Members of parliament for the governing coalition Mojmir Mamojka (SMER-SD) and Katarina Tothova of the People's Party-Movement for a Democratic Slovakia (LS-HZDS) criticized the draft amendment to the University Act prepared by the Education Ministry. Jan Mikolaj from the Slovak National Party (SNS) heads the department.
During a meeting of the parliamentary constitutional and legislative committee on Tuesday the two coalition deputies stood by the side of the opposition that does not like the draft at all. Also Jaroslav Paska of the SNS joined their critique. Christian-Democrat Daniel Lipsic said that the amendment does not solve the problem of collecting hidden tuition fees from external university students via various civic associations or foundations. "We only are fooling ourselves that we are going to solve something," he said. He does not like it that the government wants to pay subsidies to universities for external students only if these decide not to collect tuition fees from part-time students. According to him universities will continue collecting fees from students through third parties.

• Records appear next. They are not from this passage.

Lemma parse_size_from_code_measured code v_name p_name :
  parse_size_from_code code v_name p_name = ""
  \/ measured (parse_size_from_code code v_name p_name).
Proof.
  destruct code_rules_numbered as (Hpc & Hlead & Htail & Hml & Hl).
  assert (Hu : forall ic r m u, sets ic numeric r ->
             search ic r code = Some m \/ rmatch ic r code = Some m ->
             In u size_units -> measured (group1 m ++ u)).
  { intros ic r m u Hs Hm Hin. apply measured_intro; [|exact Hin].
    exact (group1_sets ic number_char r code m Hs Hm). }
  unfold parse_size_from_code.
  destruct (negb (Text.nonempty code)); [left; reflexivity|].
  match goal with
  | |- context [match ?x with Some r => r | None => _ end] =>
      destruct x as [r|] eqn:Hinch
  end.
  { right. destruct (rmatch false rx_code_inches code) as [m|]; [|discriminate].
    match type of Hinch with
    | (if ?b && _ then _ else _) = _ => destruct b eqn:Hb
    end; [|discriminate].
    simpl in Hinch. destruct (_ || _ || _); [|discriminate].
    injection Hinch as <-.
    exists (pretty (default 0%Z (Num.parse_int (group1 m)))), Text.dquote.
    split; [reflexivity|]. split; [apply inches_number; exact Hb|].
    left. reflexivity. }
  clear Hinch.
  destruct (search true rx_code_pc code) as [m|] eqn:Hm1.
  { right. apply (Hu true rx_code_pc); [assumption | left; assumption |].
    unfold size_units; simpl; tauto. }
  destruct (found_in PIECEY_NAME_RX v_name || found_in PIECEY_NAME_RX p_name).
  - destruct (rmatch false rx_code_lead code) as [m|] eqn:Hm2.
    { right. apply (Hu false rx_code_lead); [assumption | right; assumption |].
      unfold size_units; simpl; tauto. }
    destruct (search false rx_code_tail code) as [m|] eqn:Hm3.
    { right. apply (Hu false rx_code_tail); [assumption | left; assumption |].
      unfold size_units; simpl; tauto. }
    destruct (found_in BEV_NAME_RX v_name || found_in BEV_NAME_RX p_name);
      [|left; reflexivity].
    destruct (rmatch false rx_code_ml code) as [m|] eqn:Hm4.
    { right. apply (Hu false rx_code_ml); [assumption | right; assumption |].
      unfold size_units; simpl; tauto. }
    destruct (rmatch true rx_code_l code) as [m|] eqn:Hm5; [|left; reflexivity].
    right. apply (Hu true rx_code_l); [assumption | right; assumption |].
    unfold size_units; simpl; tauto.
  - destruct (found_in BEV_NAME_RX v_name || found_in BEV_NAME_RX p_name);
      [|left; reflexivity].
    destruct (rmatch false rx_code_ml code) as [m|] eqn:Hm4.
    { right. apply (Hu false rx_code_ml); [assumption | right; assumption |].
      unfold size_units; simpl; tauto. }
    destruct (rmatch true rx_code_l code) as [m|] eqn:Hm5; [|left; reflexivity].
    right. apply (Hu true rx_code_l); [assumption | right; assumption |].
    unfold size_units; simpl; tauto.
Qed.

Lemma fallback_size_values name :
  fallback_size_from_keywords name = ""
  \/ fallback_size_from_keywords name = "Cup"
  \/ fallback_size_from_keywords name = "Bag".
Proof.
  unfold fallback_size_from_keywords.
  destruct (negb (Text.nonempty name)); [tauto|].
  destruct (found_in _ name); [tauto|].
  destruct (found_in _ name); tauto.
Qed.

End DerivedSizes.

(** X19.  The size Domino's [derive_size] gives a row.  The size field
    of the variant ([Size], else [SizeName], tidied) is returned when it
    is not empty, else that of the product.  When both are empty the
    size is read from the names and the code, and is then the empty text,
    [Cup], [Bag], or a number followed by one of the units (the inch
    mark, [ mL], [ L], [-Piece], [ pc]): [parse_size_from_text] and
    [parse_size_from_code] return nothing else. *)
Theorem derived_size_shape (v prod : Json.dict) (v_name p_name vcode : string) :
  let field d :=
    Dominos.tidy (Json.por (Json.get d "Size")
                    (Json.por (Json.get d "SizeName") (Json.JStr ""))) in
  let size := Dominos.derive_size v prod v_name p_name vcode in
  (Text.nonempty (field v) = true -> size = field v)
  /\ (Text.nonempty (field v) = false -> Text.nonempty (field prod) = true ->
      size = field prod)
  /\ (Text.nonempty (field v) = false -> Text.nonempty (field prod) = false ->
      size = "" \/ size = "Cup" \/ size = "Bag" \/ DominosSpec.measured size)
  /\ (forall name, Dominos.parse_size_from_text name = ""
                   \/ DominosSpec.measured (Dominos.parse_size_from_text name))
  /\ (forall code v_name p_name,
        Dominos.parse_size_from_code code v_name p_name = ""
        \/ DominosSpec.measured (Dominos.parse_size_from_code code v_name p_name)).
Proof.
  intros field size.
  split; [|split; [|split; [|split]]].
  - intros H. subst size. unfold Dominos.derive_size. fold (field v).
    rewrite H. cbn [negb]. rewrite H. reflexivity.
  - intros H1 H2. subst size. unfold Dominos.derive_size. fold (field v) (field prod).
    rewrite H1. cbn [negb]. rewrite H2. reflexivity.
  - intros H1 H2. subst size. unfold Dominos.derive_size. fold (field v) (field prod).
    rewrite H1. cbn [negb]. rewrite H2.
    set (Q := fun s : string =>
                s = "" \/ s = "Cup" \/ s = "Bag" \/ DominosSpec.measured s).
    assert (Hsor : forall a b, Q a -> Q b -> Q (Dominos.sor a b))
      by (intros a b Ha Hb; unfold Dominos.sor; destruct (Text.nonempty a); assumption).
    assert (Ht : forall name, Q (Dominos.parse_size_from_text name))
      by (intros name; unfold Q;
          destruct (parse_size_from_text_measured name); tauto).
    assert (Hc : forall code, Q (Dominos.parse_size_from_code code v_name p_name))
      by (intros code; unfold Q;
          destruct (parse_size_from_code_measured code v_name p_name); tauto).
    assert (Hf : forall name, Q (Dominos.fallback_size_from_keywords name))
      by (intros name; unfold Q;
          destruct (fallback_size_values name) as [E|[E|E]]; tauto).
    change (Q (if Text.nonempty (Dominos.sor (Dominos.parse_size_from_text v_name)
                                   (Dominos.parse_size_from_text p_name))
               then Dominos.sor (Dominos.parse_size_from_text v_name)
                      (Dominos.parse_size_from_text p_name)
               else if Text.nonempty
                         (Dominos.parse_size_from_code (Dominos.sor vcode "")
                            v_name p_name)
                    then Dominos.parse_size_from_code (Dominos.sor vcode "")
                           v_name p_name
                    else Dominos.sor (Dominos.fallback_size_from_keywords v_name)
                           (Dominos.fallback_size_from_keywords p_name))).
    destruct (Text.nonempty (Dominos.sor _ _)); [apply Hsor; apply Ht|].
    destruct (Text.nonempty (Dominos.parse_size_from_code _ _ _)); [apply Hc|].
    apply Hsor; apply Hf.
  - apply parse_size_from_text_measured.
  - apply parse_size_from_code_measured.
Qed.

(** X19, witness: a variant without a size field, named with its
    diameter. *)
Lemma derived_size_shape_witness :
  let v := [("Name", Json.JStr "Medium (12 inch) Hand Tossed")] in
  let prod := [("Name", Json.JStr "Pepperoni Pizza")] in
  let field d :=
    Dominos.tidy (Json.por (Json.get d "Size")
                    (Json.por (Json.get d "SizeName") (Json.JStr ""))) in
  let size :=
    Dominos.derive_size v prod "Medium (12 inch) Hand Tossed" "Pepperoni Pizza"
      "12SCREEN" in
  Text.nonempty (field v) = false
  /\ Text.nonempty (field prod) = false
  /\ size = "12" ++ Text.dquote
  /\ (size = "" \/ size = "Cup" \/ size = "Bag" \/ DominosSpec.measured size).
Proof.
  intros v prod field size.
  split; [reflexivity|]. split; [reflexivity|]. split; [vm_compute; reflexivity|].
  exact (proj1 (proj2 (proj2 (derived_size_shape v prod "Medium (12 inch) Hand Tossed"
                                "Pepperoni Pizza" "12SCREEN")))
           eq_refl eq_refl).
Defined.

Ms. Tothova insists that tuition fees collection should be set as a duty in the amendment. Moreover, she sees as a problem that students will lose motivation to protest against paying to a third entity. Mr. Mamojka thinks that the draft is aimed against universities because these are about freedom and "it's going down the drain there". He compared the amendment to a seriously ill patient. He asked whether the amendment is here only because university rectors ordered it.
Education Ministry State Secretary Jozef Habanik, however, defended the amendment. He said that it enables the ministry to penalize schools for the currently common practice to collect tuition fees via third entities.